Charles-Louis Tarieu de Lanaudière (October 14, 1743 - October 2, 1811) was a soldier, seigneur and political figure in Lower Canada.

He was born in Quebec City in 1743, the son of seigneur Charles-François Tarieu de La Naudière, and studied at the Petit Séminaire de Québec. He joined the Régiment de La Sarre in 1756 and was wounded in the Battle of Sainte-Foy. Lanaudière returned to France with his regiment in 1760 but came back to Quebec in 1768. The following year, he married Geneviève-Élisabeth, the daughter of Luc de La Corne. He was named aide-de-camp for Governor Guy Carleton. In 1771, he was appointed surveyor general of woods and waters; he refused the offer of a baronetcy for religious reasons.

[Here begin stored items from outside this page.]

(** The loop of [sbrk] over the pages up to the new break; false when memory ran out. *)
Fixpoint grow_heap (fuel : nat) (pd tid page new_brk : Z) : M (Kern D) bool :=
  if page <? new_brk then
    match fuel with
    | O => fun _ => OutOfFuel
    | S fuel' =>
        let! k := vm (pg (Pagedir.get_page pd page)) in
        let! ok :=
          (if k =? 0 then
             let! kpage := vm (alloc_frame page tid) in
             if kpage =? 0 then ret false
             else
               let! _ := vm (pg (set_page pd page kpage true)) in
               ret true
           else ret true) in
        if ok then
          let! page := u32_add page PGSIZE in
          grow_heap fuel' pd tid page new_brk
        else ret false
    end
  else ret true.

Definition sbrk_call (n : Z) : C Z :=
  do! t := lift (vm self) in
  let old_brk := brk t in
  if old_brk =? 0 then give minus_one
  else
    do! new_brk :=
      (if 0 <=? n then lift (u32_add old_brk (as_u32 n))
       else do! m := lift (i32_sub 0 n) in give (Z.max 0 (old_brk - as_u32 m))) in
    if PHYS_BASE <=? new_brk then give minus_one
    else
      do! ok :=
        (if old_brk <? new_brk then
           let page := Z.land old_brk (not_w 32 (PGSIZE - 1)) in
           do! page := (if Z.land old_brk (PGSIZE - 1) =? 0 then give page else lift (u32_add page PGSIZE)) in
           lift (grow_heap (S (Z.to_nat ((new_brk - page) / PGSIZE))) (pagedir t) (tid t) page new_brk)
         else give true) in
      if ok then
        lift (vm (set_self (set_brk new_brk))) ,,
        give old_brk
      else give minus_one.
Definition sys_sbrk (args : Z) : C Z :=
  check_args args 1 ,,
  do! a := arg args 1 in
  sbrk_call (as_i32 a).

(** [timer_sleep] returns at once when there is nothing to wait for. *)
Definition sleep_call (ticks : Z) : C Z :=
  if ticks <=? 0 then give 0 else ret (Waits (OnTimer ticks)).
Definition sys_sleep (args : Z) : C Z :=
  check_args args 1 ,,
  do! ticks := arg args 1 in
  sleep_call ticks.

Definition ioctl_call (fd request a : Z) : C Z :=
  do! t := lift get_fd_table in
  match get_kind t fd with
  | Some Fd.Console =>
      if request =? TIOCRAW then
        do! old := lift (console (set_raw (negb (a =? 0)))) in
        give (Z.b2z old)
      else if request =? TIOCPOLL then
        do! b := lift (console has_data) in
        give (Z.b2z b)
      else give minus_one
  | _ => give minus_one
  end.
Definition sys_ioctl (args : Z) : C Z :=
  check_args args 3 ,,
  do! fd := arg args 1 in
  do! request := arg args 2 in
  do! a := arg args 3 in
  ioctl_call (as_i32 fd) request a.

Definition signal_call (sig handler : Z) : C Z :=
  if (sig =? 0) || (31 <? sig) || (sig =? SIGKILL) then give minus_one
  else
    do! t := lift (vm self) in
    let mask := Z.shiftl 1 sig in
    let old := if Z.land (sig_ignore t) mask =? 0 then SIG_DFL else SIG_IGN in
    lift (vm (set_self (fun t => set_sig_ignore
      (if handler =? SIG_IGN then Z.lor (sig_ignore t) mask else Z.land (sig_ignore t) (not_w 32 mask)) t))) ,,
    give old.
Definition sys_signal (args : Z) : C Z :=
  check_args args 2 ,,
  do! sig := arg args 1 in
  do! handler := arg args 2 in
  signal_call sig handler.

Definition setpgid_call (pid pgid : Z) : C Z :=
  do! t := lift (vm self) in
  let target := if pid =? 0 then tid t else pid in
  do! found := lift (sched_do (set_pgid target pgid)) in
  give (status_of found).
Definition sys_setpgid (args : Z) : C Z :=
  check_args args 2 ,,
  do! p := arg args 1 in
  do! g := arg args 2 in
  setpgid_call (as_i32 p) (as_i32 g).

Definition getpgid_call (pid : Z) : C Z :=
  do! t := lift (vm self) in
  let target := if pid =? 0 then tid t else pid in
  do! g := lift (sched_do (get_pgid target)) in
  give (as_u32 g).
Definition sys_getpgid (args : Z) : C Z :=
  check_args args 1 ,,
  do! p := arg args 1 in
  getpgid_call (as_i32 p).

(** [syscall_handler]: the frame with the answer in eax. *)
Definition syscall_handler (frame : IntrFrame) : C IntrFrame :=
  let esp := f_esp frame in
  let eax (m : C Z) : C IntrFrame := do! x := m in give (set_eax x frame) in
  require esp 4 ,,
  do! syscall_num := arg esp 0 in
  match syscall_num with
  | 1 => do! child_tid := lift (fork frame) in give (set_eax (as_u32 child_tid) frame)
  | 2 =>
      check_args esp 1 ,,
      do! st := arg esp 1 in
      exit_process (as_i32 st)
  | 3 => eax (sys_wait esp)
  | 4 => eax (sys_pipe_call esp)
  | 5 => eax (sys_rw sys_read esp)
  | 6 => eax (sys_rw sys_write esp)
  | 7 => eax (sys_close esp)
  | 8 => eax (sys_kill esp)
  | 9 => sys_exec_call esp frame
  | 10 => eax (sys_open esp)
  | 11 => eax (give minus_one)
  | 12 => eax (sys_path Filesys.remove esp)
  | 13 => eax (sys_fstat esp)
  | 14 => eax (sys_link esp)
  | 15 => eax (sys_path Filesys.mkdir esp)
  | 16 => eax (sys_chdir esp)
  | 17 => eax (sys_dup esp)
  | 18 => eax (do! t := lift (vm self) in give (as_u32 (tid t)))
  | 19 => eax (sys_sbrk esp)
  | 20 => eax (sys_sleep esp)
  | 21 => eax (do! n := lift (gets k_ticks) in give (as_u32 n))
  | 22 => eax (sys_ioctl esp)
  | 23 => eax (sys_signal esp)
  | 24 => eax (sys_setpgid esp)
  | 25 => eax (sys_getpgid esp)
  | _ =>
      lift (kprintln (str "unknown syscall: " ++ dec syscall_num)) ,,
      exit_process (-1)
  end.

(** ** The way back to user mode *)

(** [thread::check_signals] *)
Definition check_signals : C unit :=
  do! t := lift (vm self) in
  if killed t then
    lift (exit_with_status (-1)) ,,
    lift (sched_do Thread.exit) ,,
    ret (Exits (-1))
  else give tt.

(** [intr_handler] for a vector that no device has, with its registered level and handler. *)
Definition internal_interrupt (entry_level : bool) (handler : IntrFrame -> C IntrFrame) (frame : IntrFrame) : C IntrFrame :=
  do! old_level := lift (sched_do (intr_set_level entry_level)) in
  do! frame := handler frame in
  do! _ := lift (sched_do (intr_set_level old_level)) in
  if Z.land (f_cs frame) 3 =? 3 then check_signals ,, give frame else give frame.

(** [int 0x80], registered with interrupts on. *)
Definition syscall_trap : IntrFrame -> C IntrFrame := internal_interrupt true syscall_handler.

(** A process that has been killed does not get back to user mode. *)
Lemma killed_stays lvl handler frame k f' k' :
  internal_interrupt lvl handler frame k = Ok (Val f') k' -> Z.land (f_cs f') 3 = 3 ->
  exists t, threads (vm_sched (k_vm k')) !! current (vm_sched (k_vm k')) = Some t /\ killed t = false.
Proof.
  unfold internal_interrupt, seq, lift, bind. destruct (sched_do _ k) as [old k1| | |]; [|done..]. simpl.
  destruct (handler frame k1) as [[f|st|w] k2| | |]; simpl; try done. destruct (sched_do _ k2) as [l k3| | |]; [|done..]. simpl.
  destruct (Z.eqb_spec (Z.land (f_cs f) 3) 3) as [E|E]; [|intros [= -> ->]; done]. unfold check_signals, seq, lift, bind, vm, zoom.
  unfold self, threads_do, zoom, bind, running_thread, gets, deref.
  destruct (threads (vm_sched (k_vm k3)) !! current (vm_sched (k_vm k3))) as [t|] eqn:Et; simpl; [|done].
  destruct (killed t) eqn:Ek; simpl.
  - by destruct (exit_with_status (-1) _) as [? k4| | |]; simpl; [destruct (sched_do exit k4) as [? k5| | |]|..].
  - intros [= <- <-] _. exists t. simpl. done.
Qed.
End syscall.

In 1777, he took part in a military expedition into New York led by Major-General John Burgoyne. In 1786, Lanaudière was named to the Legislative Council of Quebec and, in 1792, to the Legislative Council of Lower Canada. He also served as overseer of highways and superintendent of postal services. From his mother, he inherited land in the seigneury of Lac-Maskinongé (also known as Lanaudière) and, from his father, the seigneury of Sainte-Anne De La Pérade. In 1799, he was named quartermaster general of the militia.

He died at Quebec City in 1811.

His half-brother Charles-Gaspard served in the legislative assembly and legislative council in Lower Canada.